Het is een van de belangrijkste maatregelen van centrale tendens. In de gegroepeerde gegevens kan het rekenkundig gemiddelde worden berekend met behulp van de formule:
-X is het gemiddelde
-F.ik is de frequentie van de klas
-mik is het klassenteken
-g is het aantal klassen
-n is het totale aantal gegevens
Voor de mediaan is het nodig om het interval te identificeren waar de waarneming n / 2 wordt gevonden. In ons voorbeeld is deze waarneming nummer 50, omdat er in totaal 100 gegevenspunten zijn. Deze waarneming ligt in het bereik van 165-169 cm.
Dan moet je interpoleren om de numerieke waarde te vinden die overeenkomt met die waarneming, waarvoor de formule wordt gebruikt:
Waar:
-c = breedte van het interval waar de mediaan wordt gevonden
-B.M. = de ondergrens van het interval waartoe de mediaan behoort
-F.m = aantal waarnemingen in het mediaan interval
-n / 2 = de helft van de totale gegevens
-F.BM = totaal aantal waarnemingen voordat mediaan interval
Voor de modus wordt de modale klasse geïdentificeerd, degene die de meeste waarnemingen bevat, waarvan het klassemarkering bekend is.

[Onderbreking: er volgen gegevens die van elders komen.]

(** C17. A customer's value goes where the script has [${NAME}] between double
    quotes (not [$NAME], and not the form [${NAME:-default}], for which this is
    false: see [default_form_breaks_the_quotes]), after and before any other
    text of the script, other variables included.  What the shell reads between
    those quotes is then the value itself, less its control characters, with
    whatever quotes, backslashes, backticks and dollar signs it holds, and the
    text before and after the quotes is what it would be without the value.
    This needs of the names that they are words and that the value's is set
    once before it is substituted; of the value, that it spells neither its
    own variable nor one substituted after it; and of the text before, that it
    closes each form with a default, and that no other value is an error to
    [re.sub], when it is rendered alone.  Whether the text before leaves the
    shell outside of quotes is the template's affair. *)
Theorem quoted_value_reads_back before after pre post name v :
  let vars := before ++ (name, shell_escape_text v) :: after in
  let value := str_remove is_control v in
  Forall (fun var => is_name var.1 = true) vars ->
  Forall (fun var => var.1 <> name) before ->
  Forall (fun var => mentions var.1 value = false) ((name, shell_escape_text v) :: after) ->
  self_contained vars pre = true ->
  exists pre' post' word,
    render vars pre = Ok pre' /\ render vars post = Ok post'
    /\ render vars (pre +:+ String DQUOTE (slot name +:+ String DQUOTE post)) = Ok (pre' +:+ String DQUOTE word)
    /\ read_quoted word = Some (value, post').
Proof.
  intros vars value [Hb [Hname Ha]%Forall_cons]%Forall_app Hne [Hown Hafter]%Forall_cons Hpre. unfold vars in *. clear vars.
  change (before ++ ?x :: after) with (before ++ [x] ++ after) in *.
  apply self_contained_app in Hpre as (Hpb & p1 & Hp1 & Hpre). rewrite !(render_app before _ pre _ Hp1).
  destruct (render_around before pre (slot name) post) as (p1' & q1 & Hp1' & Hq1 & Hr1); [done|done| |].
  { intros var pieces b Hin. rewrite Forall_forall in Hb, Hne. apply slot_of_another; [|done|];
      [apply Hb|apply Hne]; by apply list_elem_of_In. }
  assert (p1' = p1) as -> by congruence.
  rewrite !(render_app before _ _ _ Hr1), !(render_app before _ _ _ Hq1). cbn [fst] in *.
  assert (shell_escape_text v = shell_escape_text value) as He by apply escape_idle.
  pose proof (uncontrolled v : str_all _ value = true) as Hw. clearbody value. rewrite He in *. clear He Hr1 Hq1 Hp1.
  cbn [app self_contained fst snd] in Hpre. apply andb_true_iff in Hpre as [Hopen%negb_true_iff Hpre].
  destruct (escape_parses value (S (String.length (shell_escape_text value)))) as [pieces Hps]; [lia|].
  unfold render. cbn [app fold_left]. rewrite !(render_one_parsed _ _ _ _ Hps) in *.
  rewrite substituted_app, substituted_quote, slot_filled by done.
  destruct (render_around after (substituted name (shell_escape_text value) pieces p1) (shell_escape_text value) (substituted name (shell_escape_text value) pieces q1))
    as (p' & q' & Hp & Hq & Hr); [done|exact Hpre| |].
  { intros var ps b Hin. apply list_elem_of_In in Hin. rewrite Forall_forall in Ha, Hafter.
    apply substituted_in_value; auto. }
  exists p', q', (shell_escape_text value +:+ String DQUOTE q'). split_and!; [done..|].
  by rewrite escaped_reads_back, remove_uncontrolled.
Qed.

(** A password of a quote, a backslash, a backtick and dollar signs, in lines of
    the Windows template (src/os_templates/windows-server-2022/install.sh). *)
Definition sample_password : string :=
  "a$b" +:+ String DQUOTE ("; $(reboot); " +:+ String BACKSLASH (String DQUOTE "`id`$")).
Definition quoted (s : string) : string := String DQUOTE (s +:+ String DQUOTE "").
Definition windows_head : string := join_lines
  ["[ -n " +:+ quoted "${SERVER_ID:-}" +:+ " ] || return 0";
   "echo " +:+ quoted "Server IP: ${SERVER_IP}";
   "echo " +:+ quoted "Installation Task ID: ${INSTALLATION_TASK_ID:-<not set>}";
   "echo " +:+ quoted "Boot Mode: ${OS_BOOT_MODE:-uefi}";
   "ADMIN_PASSWORD="].
Definition windows_tail : string := String NEWLINE (join_lines
  ["if [ -z " +:+ quoted "$ADMIN_PASSWORD" +:+ " ]; then exit 1; fi";
   "BOOT_MODE=" +:+ quoted "${OS_BOOT_MODE:-uefi}";
   "API_BASE=" +:+ quoted "${API_BASE_URL:-http://192.168.12.74:8000}"]).
Definition windows_before : list (string * string) :=
  [("SERVER_IP", "10.0.0.7"); ("SERVER_ID", "7"); ("OS_BOOT_MODE", "uefi")].
Definition windows_after : list (string * string) :=
  [("TEMPLATE_ID", "windows-server-2022"); ("API_BASE_URL", "http://10.0.0.1:8000"); ("INSTALLATION_TASK_ID", "3")].
Lemma quoted_value_reads_back_witness :
  exists pre' post' word,
    render (windows_before ++ ("PARAM_ADMIN_PASSWORD",
      shell_escape_double_quoted (fun _ => "") (JStr sample_password)) :: windows_after) windows_head = Ok pre'
    /\ render (windows_before ++ ("PARAM_ADMIN_PASSWORD",
      shell_escape_double_quoted (fun _ => "") (JStr sample_password)) :: windows_after) windows_tail = Ok post'
    /\ render (windows_before ++ ("PARAM_ADMIN_PASSWORD",
      shell_escape_double_quoted (fun _ => "") (JStr sample_password)) :: windows_after)
      (windows_head +:+ String DQUOTE (slot "PARAM_ADMIN_PASSWORD" +:+ String DQUOTE windows_tail))
      = Ok (pre' +:+ String DQUOTE word)
    /\ read_quoted word = Some (sample_password, post').
Proof.
  apply (quoted_value_reads_back windows_before windows_after windows_head windows_tail
    "PARAM_ADMIN_PASSWORD" sample_password); [repeat constructor|repeat constructor; discriminate|repeat constructor|].
  vm_compute. reflexivity.
Defined.

(** In the form with a default, which the Ubuntu template uses, [re.sub] takes
    the backslashes of the escaped value for its own: the value closes the
    quotes and the rest of it is a command of the script. *)
Lemma default_form_breaks_the_quotes :
  let password := String BACKSLASH (String DQUOTE "; reboot; ") in
  let word := String BACKSLASH (String BACKSLASH (String DQUOTE ("; reboot; " +:+ String DQUOTE ""))) in
  render [("PARAM_PASSWORD", shell_escape_double_quoted (fun _ => "") (JStr password))]
    ("DEFAULT_PASS=" +:+ String DQUOTE ("${PARAM_PASSWORD:-}" +:+ String DQUOTE ""))
  = Ok ("DEFAULT_PASS=" +:+ String DQUOTE word)
  /\ read_quoted word = Some (String BACKSLASH "", "; reboot; " +:+ String DQUOTE "").
Proof. vm_compute. split; reflexivity. Qed.
(** A value that spells a variable is substituted in its turn. *)
Lemma dollar_in_a_value_is_substituted :
  render [("PARAM_PASSWORD", shell_escape_double_quoted (fun _ => "") (JStr "a$API_BASE_URLb"));
          ("API_BASE_URL", "http://10.0.0.1")] "P=${PARAM_PASSWORD}"
  = Ok ("P=a" +:+ String BACKSLASH "http://10.0.0.1b").
Proof. vm_compute. reflexivity. Qed.
(** What the installer sends; [token_boot_task] is the boot task its download
    token is valid for. *)
Definition update_installation_logs (server_id task_id : Z) (token : option string)
    (token_boot_task : string -> option Z) (status error_message : option string) : Meth unit :=
  t <- task_of_server server_id task_id ;;
  throw_if (negb (str_true token)) (HTTPException 401) ;;;
  throw_if (negb (token_boot_task (default "" token) == Some t.(it_boot_task_id))) (HTTPException 401) ;;;
  commit ;;;
  match status with
  | Some "completed" =>
      task <- mark_install_completed task_id ;;
      log_server_activity ;;;
      match task with Some t => schedule_post_install_boot_order_fix t | None => ret tt end
  | Some "failed" => mark_install_failed task_id error_message ;;; log_server_activity
  | Some "in_progress" => mark_install_in_progress task_id ;;; log_server_activity
  | _ => ret tt
  end.
Definition update_installation_task_status (server_id task_id : Z) (status : string)
    (error_message : option string) : Meth unit :=
  task_of_server server_id task_id ;;;
  let status_val := str_lower (str_strip status) in
  throw_if (negb (existsb (fun x => x == status_val) ["in_progress"; "completed"; "failed"; "cancelled"]))
    (HTTPException 400) ;;;
  task <- (if status_val == "in_progress" then mark_install_in_progress task_id
           else if status_val == "completed" then
             task <- mark_install_completed task_id ;;
             match task with Some t => schedule_post_install_boot_order_fix t | None => ret tt end ;;;
             ret task
           else if status_val == "failed" then mark_install_failed task_id error_message
           else cancel_install task_id) ;;
  unwrap task (HTTPException 404) ;;;
  log_server_activity.

(** * Booting from the network *)

(** [task], [port] and [source_ip] are what the request read before. *)
Definition authorize_pxe_boot (source_ip : option string) (port : network_port) (task : boot_task)
    (nonce : option string) : Meth unit :=
  let refused :=
    negb (boot_pending task)
    || match task.(bt_pxe_nonce), task.(bt_pxe_nonce_used_at) with
       | Some n, None => str_empty n || negb (str_true nonce && (default "" nonce == n))
       | _, _ => true
       end
    || match port.(np_pxe_ip) with
       | Some ip => str_empty ip || negb (source_ip == Some (str_strip ip))
       | None => true
       end in
  throw_if refused (HTTPException 403) ;;;
  consumed <- consume_pxe_nonce task.(bt_id) ;;
  throw_if (negb consumed) (HTTPException 403).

De variantie en standaarddeviatie zijn maatstaven voor spreiding. Als we de variantie aangeven met stwee en de standaarddeviatie, die de vierkantswortel is van de variantie als s, voor gegroepeerde gegevens hebben we respectievelijk:
Y
Bereken voor de in het begin voorgestelde lengteverdeling van vrouwelijke universiteitsstudenten de waarden van:
a) Gemiddeld
b) Mediaan
c) Mode
d) Variantie en standaarddeviatie.
Laten we de volgende tabel bouwen om de berekeningen te vergemakkelijken:
Waarden vervangen en de sommatie direct uitvoeren:
X = (6 x 157 + 14 x 162 + 47 x 167 + 28 x 172+ 5 x 177) / 100 cm =
= 167,6 cm
Het interval waartoe de mediaan behoort, is 165-169 cm omdat dit het interval is met de hoogste frequentie.
Laten we elk van deze waarden in het voorbeeld identificeren met behulp van tabel 2:
c = 5 cm (zie het gedeelte over amplitude)
B.M. = 164,5 cm
F.m = 47
n / 2 = 100/2 = 50
F.BM = 20
Vervanging in de formule:
Het interval dat de meeste waarnemingen bevat is 165-169 cm, waarvan het klassenteken 167 cm is.
We breiden de vorige tabel uit door twee extra kolommen toe te voegen:
We passen de formule toe:
En we ontwikkelen de sommatie:
stwee = (6 x 112,36 + 14 x 31,36 + 47 x 0,36 + 28 x 19,36 + 5 x 88,36) / 99 = = 21,35 cmtwee
Daarom:
s = √21,35 cmtwee = 4,6 cm
Niemand heeft nog op dit artikel gereageerd.